For long-term weight management, Mediterranean and low-carb diets appear to be more effective than traditional low-fat, calorie-restricted dieting.
Incidentally, my Advanced Mediterranean Diet (2nd Edition) book features both a traditional Mediterranean diet and the world’s first low-carb Mediterranean diet.
These have worked for lots of my patients. Take what works for you and discard the rest.
- Plan on grocery shopping, meal preparation, and taking meals to your workplace.
- Keeping a record of your food consumption is often the key to success.
- Accountability is another key. Do you have a friend or spouse who wants to lose weight? Start the same program at the same time and support each other. That’s one of many ways to have accountability.
- If you tend to over-eat or snack too much, floss and brush your teeth after you’re full. You’ll be less likely to go back for more anytime soon.
- Eat at least two or three meals daily. Eat breakfast every day. Ignore the diet gurus who say you must eat every two or three hours.
- Eat slowly and allow yourself time to enjoy your food; you’ll be a better judge of when your’re full.
- Don’t eat while watching TV.
- Give yourself a specific reward for every 10 pounds (4.5 kg) of weight lost. Consider a weekend get-way, jewelry, new clothes, an evening at the theater, a professional massage, etc. Choose the reward in advance, to give you something to work toward.
- Don’t start a diet during a time of stress.
- Maintain a consistent eating pattern throughout the week and year.
- If you know you’ve eating enough at a meal to satisfy your nutritional requirements yet you still feel hungry, drink a large glass of water and wait a while. Or try a sugar-free psyllium fiber supplement: three grams of fiber in 8 oz (240 ml) of water.

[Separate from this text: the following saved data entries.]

(* ===== verification/QemuArguments.v ===== *)
(** The arguments of [Qemu], read back: the option strings say what the
    configuration says, whatever the paths contain. *)

From stdpp Require Import ssreflect gmap.
From Stdlib Require Import Strings.Byte.
From S2P Require Import Prelude Types Std Protocol Tree Oci Fixture Effects Vm HostSerial Identity Root RunFiles Image Text Sanitize RunBase Failure Process ProcessSafe Qemu.

(** ** The arguments *)

(** The documented syntax of an option string: fields separated by commas, where
    a doubled comma stands for a comma. *)
Definition COMMA : byte := ","%byte.
Fixpoint option_fields (field l : bytes) : list bytes :=
  match l with
  | [] => [field]
  | b :: l =>
      if bool_decide (b = COMMA) then
        match l with
        | c :: l' => if bool_decide (c = COMMA) then option_fields (field ++ [COMMA]) l'
                     else field :: option_fields [] l
        | [] => [field; []]
        end
      else option_fields (field ++ [b]) l
  end.
Definition fields (value : string) : list string := map str_of (option_fields [] (as_bytes value)).

(** The values given to an option on a command line. *)
Fixpoint option_values (name : string) (arguments : list string) : list string :=
  match arguments with
  | argument :: ((value :: _) as rest) =>
      (if String.eqb argument name then [value] else []) ++ option_values name rest
  | _ => []
  end.

Lemma fields_plain field l rest : COMMA ∉ l ->
  option_fields field (l ++ rest) = option_fields (field ++ l) rest.
Proof.
  revert field. induction l as [|b l IH]; intros field Hl; [by rewrite app_nil_r|].
  apply not_elem_of_cons in Hl as [Hb Hl]. cbn [app option_fields].
  rewrite bool_decide_eq_false_2; [by rewrite IH // -app_assoc|congruence].
Qed.
Lemma fields_escaped field path rest :
  option_fields field (qemu_escape_path path ++ rest) = option_fields (field ++ path) rest.
Proof.
  revert field. induction path as [|b path IH]; intros field; [by rewrite app_nil_r|].
  unfold qemu_escape_path in *. cbn [flat_map]. case_bool_decide as Hb.
  - subst b. cbn [app option_fields]. rewrite !bool_decide_eq_true_2 //. by rewrite IH -app_assoc.
  - cbn [app option_fields]. rewrite bool_decide_eq_false_2 //. by rewrite IH -app_assoc.
Qed.
(** A field that ends at a comma, which starts no escape. *)
Lemma fields_comma field b rest : b <> COMMA ->
  option_fields field (COMMA :: b :: rest) = field :: option_fields [] (b :: rest).
Proof. intros Hb. cbn [option_fields]. by rewrite bool_decide_eq_true_2 // bool_decide_eq_false_2. Qed.

Lemma to_str_display path text : to_str path = Some text -> text = as_bytes (display path).
Proof.
  unfold to_str. destruct (from_utf8 _) as [s|] eqn:E; [|done]. intros [= <-].
  unfold from_utf8 in E. destruct (utf8_error _ _ _); [done|]. injection E as <-. by rewrite as_bytes_str_of.
Qed.
(** The fields of an option string around a path. *)
Lemma option_path_fields prefix path suffix value init key :
  option_path prefix path suffix = Ok value ->
  (forall rest, option_fields [] (as_bytes prefix ++ rest) = init ++ option_fields key rest) ->
  fields value = map str_of (init ++ option_fields (key ++ as_bytes (display path)) (as_bytes suffix)).
Proof.
  unfold option_path. destruct (to_str path) as [text|] eqn:E; [|done]. apply to_str_display in E.
  intros [= <-] Hp. unfold fields. by rewrite !as_bytes_app as_bytes_str_of Hp fields_escaped E.
Qed.

(** The character an option starts with; a value is not taken for one. *)
Notation DASH := (Ascii.Ascii true false true true false true false false).
Definition not_option (value : string) : Prop := forall rest, String.eqb value (String DASH rest) = false.
Lemma not_option_path prefix path suffix value :
  option_path prefix path suffix = Ok value -> not_option prefix -> prefix <> "" -> not_option value.
Proof.
  unfold option_path. destruct (to_str path) as [text|]; [|done]. intros [= <-] Hp Hne rest.
  destruct prefix as [|a prefix]; [done|]. specialize (Hp prefix).
  change (String.eqb (String a prefix) (String DASH prefix))
    with (if Ascii.eqb a DASH then String.eqb prefix prefix else false) in Hp.
  rewrite String.eqb_refl in Hp. 
  change ((if Ascii.eqb a DASH then String.eqb (prefix +:+ str_of (qemu_escape_path text) +:+ suffix) rest
           else false) = false). by destruct (Ascii.eqb a DASH).
Qed.
Lemma not_option_display path : not_option (display path).
Proof. by intros rest. Qed.

(** The network's part of the command line. *)
Definition network_shape (fixture : option Handle) (network : option NetworkConfig) (args : list string) : Prop :=
  match network with
  | None => args = ["-net"; "none"]
  | Some _ => exists directory netdev, fixture = Some directory /\
      option_path "user,id=simnet,restrict=on,tftp=" directory "" = Ok netdev /\
      args = ["-netdev"; netdev;
              "-device"; "rtl8139,netdev=simnet,mac=52:54:00:12:34:56,bus=pci.0,addr=0x3,romfile=";
              "-object"; "filter-replay,id=simnet-replay,netdev=simnet,queue=all"]
  end.

Lemma arguments_shape {S} adapter config mode fixture (s : S) args s' :
  arguments adapter config mode fixture s = Some (Ok args, s') ->
  s' = s /\ exists serial qmp icount network,
    option_path "file,id=diagnostics,path=" config.(rc_serial_log) "" = Ok serial /\
    option_path "unix:path=" config.(rc_qmp_socket) ",server=on,wait=off" = Ok qmp /\
    option_path (TIME_MODEL +:+ ",rr=" +:+ qemu_value mode +:+ ",rrfile=") config.(rc_replay_log) "" = Ok icount /\
    network_shape fixture config.(rc_network) network /\
    args = ["-machine"; MACHINE +:+ ",accel=tcg"; "-cpu"; CPU; "-smp"; "1"; "-m"; fmt_dec MEMORY_MIB +:+ "M";
      "-nodefaults"; "-no-user-config"; "-display"; "none"; "-monitor"; "none";
      "-L"; display adapter.(qa_data_directory); "-bios"; display adapter.(qa_bios);
      "-chardev"; serial; "-serial"; "chardev:diagnostics"; "-no-reboot";
      "-rtc"; "base=2000-01-01T00:00:00,clock=vm";
      "-kernel"; display config.(rc_kernel); "-initrd"; display config.(rc_initramfs);
      "-append"; "console=ttyS0 quiet loglevel=0 panic=-1 nokaslr random.trust_cpu=off init=/init";
      "-chardev"; "stdio,id=agent,signal=off"; "-serial"; "chardev:agent"; "-qmp"; qmp]
      ++ network ++ ["-icount"; icount].
Proof.
  unfold arguments. intros ([]&?&[_ ->]%lift_Ok&E)%M_bind_Ok.
  apply M_bind_Ok in E as (serial&?&[Hserial ->]%lift_Ok&E).
  apply M_bind_Ok in E as (qmp&?&[Hqmp ->]%lift_Ok&E).
  apply M_bind_Ok in E as (network&s1&Enet&E).
  apply M_bind_Ok in E as (icount&?&[Hicount ->]%lift_Ok&[= <- <-]).
  assert (Hshape : s1 = s /\ network_shape fixture config.(rc_network) network).
  { unfold network_shape. destruct config.(rc_network) as [n|]; [|by injection Enet as <- <-].
    apply M_bind_Ok in Enet as ([]&?&[Hv ->]%lift_Ok&E). apply validated_profile in Hv as (c&t&_&_&Hn).
    apply M_bind_Ok in E as (directory&?&[Hd ->]%lift_Ok&E). destruct fixture as [f|]; [|done].
    injection Hd as ->. unfold network_arguments in E. rewrite Hn in E.
    apply M_bind_Ok in E as (filter&?&[= <- <-]&E).
    apply M_bind_Ok in E as (netdev&?&[Hnetdev ->]%lift_Ok&[= <- <-]).
    split; [done|]. by exists directory, netdev. }
  destruct Hshape as [-> Hshape]. split; [done|]. by exists serial, qmp, icount, network.
Qed.

Ltac eval_options := repeat match goal with
  | |- context [String.eqb ?a ?b] =>
      let r := eval vm_compute in (String.eqb a b) in change (String.eqb a b) with r
  end.

(** C36. What QEMU is told is what the configuration says.  When the arguments are
    built, each option whose value is a list of fields, read by the documented
    syntax with its comma escape, has exactly the fields meant: the logs, the
    channel, the socket and the replay log with the configured paths, whatever
    commas these contain, so that no path can add or change a field; the restricted
    user network with the prepared fixture directory, and its card and filter
    attached to it, or no network; and the pinned time model with the mode. *)
Theorem arguments_fields {S} adapter config mode fixture (s : S) args s' :
  arguments adapter config mode fixture s = Some (Ok args, s') ->
  s' = s /\
  map fields (option_values "-chardev" args) =
    [["file"; "id=diagnostics"; "path=" +:+ display config.(rc_serial_log)];
     ["stdio"; "id=agent"; "signal=off"]] /\
  map fields (option_values "-qmp" args) =
    [["unix:path=" +:+ display config.(rc_qmp_socket); "server=on"; "wait=off"]] /\
  map fields (option_values "-icount" args) =
    [["shift=4"; "sleep=off"; "rr=" +:+ qemu_value mode; "rrfile=" +:+ display config.(rc_replay_log)]] /\
  match config.(rc_network) with
  | None => option_values "-net" args = ["none"] /\ option_values "-netdev" args = []
  | Some _ => exists directory, fixture = Some directory /\ option_values "-net" args = [] /\
      map fields (option_values "-netdev" args) =
        [["user"; "id=simnet"; "restrict=on"; "tftp=" +:+ display directory]] /\
      map fields (option_values "-device" args) =
        [["rtl8139"; "netdev=simnet"; "mac=52:54:00:12:34:56"; "bus=pci.0"; "addr=0x3"; "romfile="]] /\
      map fields (option_values "-object" args) =
        [["filter-replay"; "id=simnet-replay"; "netdev=simnet"; "queue=all"]]
  end.
Proof.
  intros (->&serial&qmp&icount&network&Hs&Hq&Hi&Hn&->)%arguments_shape. split; [done|].
  pose proof (not_option_path _ _ _ _ Hs ltac:(done) ltac:(done)) as Ns.
  pose proof (not_option_path _ _ _ _ Hq ltac:(done) ltac:(done)) as Nq.
  pose proof (not_option_display adapter.(qa_data_directory)) as N1.
  pose proof (not_option_display adapter.(qa_bios)) as N2.
  pose proof (not_option_display config.(rc_kernel)) as N3.
  pose proof (not_option_display config.(rc_initramfs)) as N4.
  assert (Fs : fields serial = ["file"; "id=diagnostics"; "path=" +:+ display config.(rc_serial_log)]).
  { rewrite (option_path_fields _ _ _ _ [as_bytes "file"; as_bytes "id=diagnostics"] (as_bytes "path=") Hs);
      [|by intros]. rewrite -as_bytes_app. change (as_bytes "") with ([] : bytes).
    cbn [app map option_fields]. by rewrite !str_of_as_bytes. }
  assert (Fq : fields qmp = ["unix:path=" +:+ display config.(rc_qmp_socket); "server=on"; "wait=off"]).
  { rewrite (option_path_fields _ _ _ _ [] (as_bytes "unix:path=") Hq); [|by intros].
    rewrite -as_bytes_app. generalize ("unix:path=" +:+ display config.(rc_qmp_socket)). intros path.
    change (option_fields (as_bytes path) (as_bytes ",server=on,wait=off"))
      with [as_bytes path; as_bytes "server=on"; as_bytes "wait=off"].
    cbn [app map]. by rewrite !str_of_as_bytes. }
  assert (Fi : fields icount = ["shift=4"; "sleep=off"; "rr=" +:+ qemu_value mode;
    "rrfile=" +:+ display config.(rc_replay_log)]).
  { rewrite (option_path_fields _ _ _ _ [as_bytes "shift=4"; as_bytes "sleep=off"; as_bytes ("rr=" +:+ qemu_value mode)]
      (as_bytes "rrfile=") Hi); [|by destruct mode; intros].
    rewrite -as_bytes_app. change (as_bytes "") with ([] : bytes).
    cbn [app map option_fields]. by rewrite !str_of_as_bytes. }
  destruct (rc_network config) as [n|] eqn:En; cbn [network_shape] in Hn.
  - destruct Hn as (directory&netdev&Hf&Hd&->).
    pose proof (not_option_path _ _ _ _ Hd ltac:(done) ltac:(done)) as Nd.
    assert (Fd : fields netdev = ["user"; "id=simnet"; "restrict=on"; "tftp=" +:+ display directory]).
    { rewrite (option_path_fields _ _ _ _ [as_bytes "user"; as_bytes "id=simnet"; as_bytes "restrict=on"]
        (as_bytes "tftp=") Hd); [|by intros].
      rewrite -as_bytes_app. change (as_bytes "") with ([] : bytes).
      cbn [app map option_fields]. by rewrite !str_of_as_bytes. }
    cbn [option_values app]. rewrite !Ns !Nq !Nd !N1 !N2 !N3 !N4. eval_options.
    cbn [app map]. rewrite Fs Fq Fi. split_and!; [done..|]. exists directory. cbn [map]. rewrite Fd. by split_and!.
  - subst network. cbn [option_values app]. rewrite !Ns !Nq !N1 !N2 !N3 !N4. eval_options.
    cbn [app map]. by rewrite Fs Fq Fi.
Qed.

(** ** Sample arguments *)

Definition comma_root : Handle := ["tmp"; "directory=with,comma,"].
Definition sample_adapter : QemuAdapter := {|
  qa_executable := ["bin"; "qemu-system-x86_64"]; qa_data_directory := ["share"; "qemu"];
  qa_bios := ["share"; "qemu"; "bios-256k.bin"]; qa_linuxboot := ["share"; "qemu"; "linuxboot_dma.bin"] |}.
Definition sample_config (network : option NetworkConfig) : RecordConfig := {|
  rc_kernel := comma_root ++ ["kernel"]; rc_initramfs := comma_root ++ ["initramfs"];
  rc_replay_log := comma_root ++ ["replay.bin"]; rc_qmp_socket := comma_root ++ ["qmp.sock"];
  rc_serial_log := comma_root ++ ["serial.log"]; rc_qemu_log := comma_root ++ ["qemu.log"];
  rc_network := network |}.
Definition sample_digest : string := str_of (repeat "a"%byte 64).
Definition sample_network : NetworkConfig := restricted_tftp None sample_digest sample_digest.

Definition sample_arguments : option (result (list string) * unit) :=
  arguments sample_adapter (sample_config (Some sample_network)) Replay_ (Some comma_root) tt.

Lemma arguments_fields_witness : exists args, sample_arguments = Some (Ok args, tt) /\
  map fields (option_values "-netdev" args) =
    [["user"; "id=simnet"; "restrict=on"; "tftp=/tmp/directory=with,comma,"]].
Proof.
  destruct sample_arguments as [[[args|e] []]|] eqn:E; [|by vm_compute in E..].
  exists args. split; [done|].
  destruct (arguments_fields _ _ _ _ _ _ _ E) as (_&_&_&_&directory&[= <-]&_&Hn&_). exact Hn.
Defined.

- Weigh yourself frequently: daily during your active weight-loss phase and during the first two months of your maintenance-of-weight-loss phase. Weekly thereafter.
- Be aware that you’ll probably regain five or 10 pounds (2.3 or 4.5 kg) of fat now and then. That’s normal. Just get back on your original weight-loss plan for a month or two.
- Tell your housemates you’re on a diet and ask for their support. You may also need to tell your co-workers and others with whom you spend significant time. If they care about you, they’ll be careful not to tempt you off the diet.
Indispensable? OK, maybe that’s a little over the top. But each of these tips has proven indispensable to at least one of my patients.
Researchers are constantly searching for safe, effective weight loss pills. More helpful would be a pill that prevents weight regain. Weight loss is relatively easier.
Regain of lost body fat is the most problematic area in the field of weight management. Whoever solves this problem for good will win a Nobel Prize in Medicine. Why do most diets ultimately fail over the long run? Because people go back to their old habits. Here are the two secrets to prevention of weight regain:
- Restrained eating
- Regular physical activity
“Successful losers” apply self-restraint on an almost daily basis, avoiding food they know will lead to weight regain. They limit how much they eat. They consciously choose not to return to their old eating habits, despite urges to the contrary.
The other glaring difference is that, compared to regainers, the successful losers are physically active. Oftentimes, they exercised while losing weight, and almost always continue to exercise in the maintenance phase of their program. This is true in at least eight out of 10 cases. It’s clear that regular exercise isn’t always needed, but it dramatically increases your chances of long-term success.